Instructions to follow:
First find the line with "refuse_if (negb (host_id_valid" in the entries below, then set down exactly every line through the line with "(ReconcileBatch o) MaxReconcileBatch].", that line included.

═════ Provided entries

(* ===== verification/HostOptions.v ===== *)
(** * HostOptions.v: the configuration of a Host

    [internal/hostconfig/options.go] and [host.go].  Durations are [int64]
    nanoseconds.  An interface-valued option is modelled by whether it is set.
    Outside the repository, hence section variables: [sessionwire]'s identity
    validation and [HostLinkEndpoint], and the standard library's URL parser
    ([url.Parse], which answers the authority and the port) and
    [net.SplitHostPort].                                                      *)
From Stdlib Require Import ZArith Ascii.
From stdpp Require Import base list strings gmap.
From S2P Require Import Prelude Wire.

Module HostOptions.

Definition MinHeartbeatsBeforeExpiry : Z := 3.
Definition MinClaimAttemptsBeforeDeadline : Z := 2.
Definition MaxCommandQueueSize : Z := 65536.
Definition MaxReconcileBatch : Z := 4096.

Record Options := mkOptions {
  HostID : string;
  InternalEndpoint : string;
  IsolationClass : HostIsolationClass;
  has_Department : bool;
  has_SessionStore : bool;
  has_Workspaces : bool;
  has_Clock : bool;
  has_Auth : bool;
  Placement : HostPlacement;
  Capacity : Z;
  FixedSessionID : string;
  WarmTTL : Z;
  RegistryHeartbeat : Z;
  RegistryExpiry : Z;
  ClaimTTL : Z;
  ApplyDeadline : Z;
  CommandQueueSize : Z;
  ReconcileInterval : Z;
  ReconcileBatch : Z
}.

Inductive OptionErrorCode :=
| OptionErrorCodeMissing
| OptionErrorCodeInvalid
| OptionErrorCodeUnknownEnum
| OptionErrorCodeNotPositive
| OptionErrorCodeAboveBound
| OptionErrorCodeHeartbeatMargin
| OptionErrorCodeClaimMargin
| OptionErrorCodeDedicatedFixed
| OptionErrorCodeDedicatedCap
| OptionErrorCodePooledFixed.

(** [InvalidOptionsError]: its code and field. *)
Record InvalidOptionsError := mkInvalid { code : OptionErrorCode; field : string }.

Definition missing (f : string) : InvalidOptionsError := mkInvalid OptionErrorCodeMissing f.

Section options.
Context (host_id_valid session_id_valid : string → bool).
Context (HostLinkEndpoint_ok : string → bool).
Context (url_Parse : string → option (string * string)).
Context (SplitHostPort_ok : string → bool).

Definition validatePresence (o : Options) : option InvalidOptionsError :=
  first_problem
    [refuse_if (bool_decide (HostID o = "")) (missing "HostID");
     refuse_if (bool_decide (InternalEndpoint o = "")) (missing "InternalEndpoint");
     refuse_if (negb (has_Department o)) (missing "Department");
     refuse_if (negb (has_SessionStore o)) (missing "SessionStore");
     refuse_if (negb (has_Workspaces o)) (missing "Workspaces");
     refuse_if (negb (has_Clock o)) (missing "Clock");
     refuse_if (negb (has_Auth o)) (missing "Auth")].

(** Whether a string ends in a colon: [strings.HasSuffix(authority, ":")]. *)
Fixpoint ends_in_colon (s : string) : bool :=
  match s with
  | EmptyString => false
  | String c EmptyString => bool_decide (c = ":"%char)
  | String _ s => ends_in_colon s
  end.

(** [dialableAuthority]: whether it answers nil. *)
Definition dialableAuthority (endpoint : string) : bool :=
  match url_Parse endpoint with
  | None => false
  | Some (authority, port) =>
      if ends_in_colon authority then false
      else if bool_decide (port = "") then true
      else if negb (SplitHostPort_ok authority) then false
      else match ParseUint16 port with
           | None => false
           | Some p => negb (p =? 0)%Z
           end
  end.

Definition validateEndpointBase (endpoint : string) : option InvalidOptionsError :=
  first_problem
    [refuse_if (negb (HostLinkEndpoint_ok endpoint))
       (mkInvalid OptionErrorCodeInvalid "InternalEndpoint");
     refuse_if (negb (dialableAuthority endpoint))
       (mkInvalid OptionErrorCodeInvalid "InternalEndpoint")].

Definition known_isolation (c : HostIsolationClass) : bool :=
  match c with
  | HostIsolationClassCrossTenantIsolated | HostIsolationClassTenantExclusive => true
  | _ => false
  end.

Definition known_placement (p : HostPlacement) : bool :=
  match p with HostPlacementPooled | HostPlacementDedicated => true | _ => false end.

(** The two loops of [validateShape]. *)
Definition duration_check (f : string) (v : Z) : option InvalidOptionsError :=
  refuse_if (v <=? 0)%Z (mkInvalid OptionErrorCodeNotPositive f).

Definition size_check (f : string) (v bound : Z) : option InvalidOptionsError :=
  first_problem
    [refuse_if (v <=? 0)%Z (mkInvalid OptionErrorCodeNotPositive f);
     refuse_if (bound <? v)%Z (mkInvalid OptionErrorCodeAboveBound f)].

Definition validateShape (o : Options) : option InvalidOptionsError :=
  first_problem
    [validateEndpointBase (InternalEndpoint o);
     refuse_if (negb (host_id_valid (HostID o))) (mkInvalid OptionErrorCodeInvalid "HostID");
     refuse_if (negb (known_isolation (IsolationClass o)))
       (mkInvalid OptionErrorCodeUnknownEnum "IsolationClass");
     refuse_if (negb (known_placement (Placement o)))
       (mkInvalid OptionErrorCodeUnknownEnum "Placement");
     refuse_if (Capacity o =? 0)%Z (mkInvalid OptionErrorCodeNotPositive "Capacity");
     duration_check "WarmTTL" (WarmTTL o);
     duration_check "RegistryHeartbeat" (RegistryHeartbeat o);
     duration_check "RegistryExpiry" (RegistryExpiry o);
     duration_check "ClaimTTL" (ClaimTTL o);
     duration_check "ApplyDeadline" (ApplyDeadline o);
     duration_check "ReconcileInterval" (ReconcileInterval o);
     size_check "CommandQueueSize" (CommandQueueSize o) MaxCommandQueueSize;
     size_check "ReconcileBatch" (ReconcileBatch o) MaxReconcileBatch].

(** Go's [/] on [int64] truncates. *)
Definition validateTiming (o : Options) : option InvalidOptionsError :=
  first_problem
    [refuse_if (Z.quot (RegistryExpiry o) MinHeartbeatsBeforeExpiry <? RegistryHeartbeat o)%Z
       (mkInvalid OptionErrorCodeHeartbeatMargin "RegistryExpiry");
     refuse_if (Z.quot (ApplyDeadline o) MinClaimAttemptsBeforeDeadline <? ClaimTTL o)%Z
       (mkInvalid OptionErrorCodeClaimMargin "ApplyDeadline")].

Definition validatePlacement (o : Options) : option InvalidOptionsError :=
  if bool_decide (Placement o = HostPlacementDedicated) then
    first_problem
      [refuse_if (bool_decide (FixedSessionID o = ""))
         (mkInvalid OptionErrorCodeDedicatedFixed "FixedSessionID");
       refuse_if (negb (session_id_valid (FixedSessionID o)))
         (mkInvalid OptionErrorCodeInvalid "FixedSessionID");
       refuse_if (negb (Capacity o =? 1)%Z)
         (mkInvalid OptionErrorCodeDedicatedCap "Capacity")]
  else refuse_if (negb (bool_decide (FixedSessionID o = "")))
         (mkInvalid OptionErrorCodePooledFixed "FixedSessionID").

Definition validate (o : Options) : option InvalidOptionsError :=
  first_problem [validatePresence o; validateShape o; validateTiming o; validatePlacement o].

(** [hostconfig.New]: the Host's accessors answer the options. *)
Definition New (o : Options) : InvalidOptionsError + Options :=
  match validate o with Some e => inl e | None => inr o end.

(** ** What an accepted configuration guarantees *)

Record accepted (o : Options) : Prop := {
  acc_endpoint : InternalEndpoint o ≠ "" ∧ HostLinkEndpoint_ok (InternalEndpoint o) = true ∧
                 dialableAuthority (InternalEndpoint o) = true;
  acc_id : HostID o ≠ "" ∧ host_id_valid (HostID o) = true;
  acc_set : has_Department o = true ∧ has_SessionStore o = true ∧
            has_Workspaces o = true ∧ has_Clock o = true ∧ has_Auth o = true;
  acc_enums : known_isolation (IsolationClass o) = true ∧ known_placement (Placement o) = true;
  acc_durations : (0 < WarmTTL o ∧ 0 < RegistryHeartbeat o ∧ 0 < ClaimTTL o ∧
                   0 < ReconcileInterval o)%Z;
  acc_sizes : (0 < CommandQueueSize o ≤ MaxCommandQueueSize)%Z ∧
              (0 < ReconcileBatch o ≤ MaxReconcileBatch)%Z;
(** Three heartbeats fit before the row expires, two claims before the deadline. *)
  acc_heartbeat : (3 * RegistryHeartbeat o ≤ RegistryExpiry o)%Z;
  acc_claim : (2 * ClaimTTL o ≤ ApplyDeadline o)%Z;
  acc_placement :
    (Placement o = HostPlacementDedicated ∧ FixedSessionID o ≠ "" ∧
     session_id_valid (FixedSessionID o) = true ∧ Capacity o = 1%Z) ∨
    (Placement o = HostPlacementPooled ∧ FixedSessionID o = "" ∧ Capacity o ≠ 0%Z)
  }.

Lemma quot_margin a b n : (0 < n → 0 < b → (Z.quot a n <? b) = false ↔ n * b ≤ a)%Z.
Proof.
  intros Hn Hb. rewrite Z.ltb_ge. split; intros H.
  - destruct (decide (0 <= a)%Z) as [Ha|Ha].
    + rewrite Z.quot_div_nonneg in H by lia.
      pose proof (Z.mul_div_le a n Hn). nia.
    + pose proof (Z.quot_opp_l a n). rewrite Z.quot_div_nonneg in H0 by lia.
      pose proof (Z.div_pos (-a) n). lia.
  - rewrite Z.quot_div_nonneg by nia. apply Z.div_le_lower_bound; lia.
Qed.

Lemma validatePresence_None o :
  validatePresence o = None ↔
  HostID o ≠ "" ∧ InternalEndpoint o ≠ "" ∧ has_Department o = true ∧
  has_SessionStore o = true ∧ has_Workspaces o = true ∧ has_Clock o = true ∧ has_Auth o = true.
Proof. unfold validatePresence. autorewrite with checks. tauto. Qed.

Lemma size_check_None f v bound : size_check f v bound = None ↔ (0 < v ≤ bound)%Z.
Proof. unfold size_check. autorewrite with checks. tauto. Qed.

Lemma validateShape_None o :
  validateShape o = None ↔
  (HostLinkEndpoint_ok (InternalEndpoint o) = true ∧
   dialableAuthority (InternalEndpoint o) = true) ∧
  host_id_valid (HostID o) = true ∧ known_isolation (IsolationClass o) = true ∧
  known_placement (Placement o) = true ∧ Capacity o ≠ 0%Z ∧
  (0 < WarmTTL o)%Z ∧ (0 < RegistryHeartbeat o)%Z ∧ (0 < RegistryExpiry o)%Z ∧
  (0 < ClaimTTL o)%Z ∧ (0 < ApplyDeadline o)%Z ∧ (0 < ReconcileInterval o)%Z ∧
  (0 < CommandQueueSize o ≤ MaxCommandQueueSize)%Z ∧
  (0 < ReconcileBatch o ≤ MaxReconcileBatch)%Z.
Proof.
  unfold validateShape, validateEndpointBase, duration_check.
  autorewrite with checks. rewrite !size_check_None. tauto.
Qed.

Lemma validateTiming_None o :
  (0 < RegistryHeartbeat o)%Z → (0 < ClaimTTL o)%Z →
  validateTiming o = None ↔
  (3 * RegistryHeartbeat o ≤ RegistryExpiry o)%Z ∧ (2 * ClaimTTL o ≤ ApplyDeadline o)%Z.
Proof.
  intros Hh Hc. unfold validateTiming, MinHeartbeatsBeforeExpiry, MinClaimAttemptsBeforeDeadline.
  rewrite first_problem_None, !Forall_cons, Forall_nil, !refuse_if_None, !quot_margin by lia.
  tauto.
Qed.

Lemma validatePlacement_None o :
  validatePlacement o = None ↔
  (Placement o = HostPlacementDedicated ∧ FixedSessionID o ≠ "" ∧
   session_id_valid (FixedSessionID o) = true ∧ Capacity o = 1%Z) ∨
  (Placement o ≠ HostPlacementDedicated ∧ FixedSessionID o = "").
Proof.
  unfold validatePlacement. case_bool_decide; autorewrite with checks; tauto.
Qed.

(** [validate] accepts a configuration exactly when it is complete, its
    endpoint is diallable, its durations and sizes are in range, three
    heartbeats fit before registry expiry and two claims before the apply
    deadline, and dedicated placement is bound to one valid session with
    capacity one while pooled placement is bound to none. *)
Theorem validate_spec o : validate o = None ↔ accepted o.
Proof.
  unfold validate.
  rewrite first_problem_None, !Forall_cons, Forall_nil, validatePresence_None,
    validateShape_None, validatePlacement_None.
  split.
  - intros (? & ? & Ht & Hp & _). destruct_and!.
    apply validateTiming_None in Ht as [? ?]; [|done..]. split; try done.
    destruct Hp as [?|[? ?]]; [by left|right].
    unfold known_placement in *. by destruct (Placement o).
  - intros []. destruct_and!.
    assert (Capacity o ≠ 0)%Z by (destruct acc_placement0; destruct_and!; lia).
    split_and!; try done; try lia.
    + apply validateTiming_None; auto.
    + destruct acc_placement0 as [?|(Hp & ? & ?)]; [by left|right]. by rewrite Hp.
Qed.
End options.

(** A pooled Host of capacity three, used by the witnesses of its clients. *)
Definition sample_options : Options :=
  mkOptions "host-1" "http://host-1:8080" HostIsolationClassTenantExclusive
    true true true true true HostPlacementPooled 3 "" 60 1 3 10 30 16 5 8.
End HostOptions.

══════════

Your response:
     refuse_if (negb (host_id_valid (HostID o))) (mkInvalid OptionErrorCodeInvalid "HostID");
     refuse_if (negb (known_isolation (IsolationClass o)))
       (mkInvalid OptionErrorCodeUnknownEnum "IsolationClass");
     refuse_if (negb (known_placement (Placement o)))
       (mkInvalid OptionErrorCodeUnknownEnum "Placement");
     refuse_if (Capacity o =? 0)%Z (mkInvalid OptionErrorCodeNotPositive "Capacity");
     duration_check "WarmTTL" (WarmTTL o);
     duration_check "RegistryHeartbeat" (RegistryHeartbeat o);
     duration_check "RegistryExpiry" (RegistryExpiry o);
     duration_check "ClaimTTL" (ClaimTTL o);
     duration_check "ApplyDeadline" (ApplyDeadline o);
     duration_check "ReconcileInterval" (ReconcileInterval o);
     size_check "CommandQueueSize" (CommandQueueSize o) MaxCommandQueueSize;
     size_check "ReconcileBatch" (ReconcileBatch o) MaxReconcileBatch].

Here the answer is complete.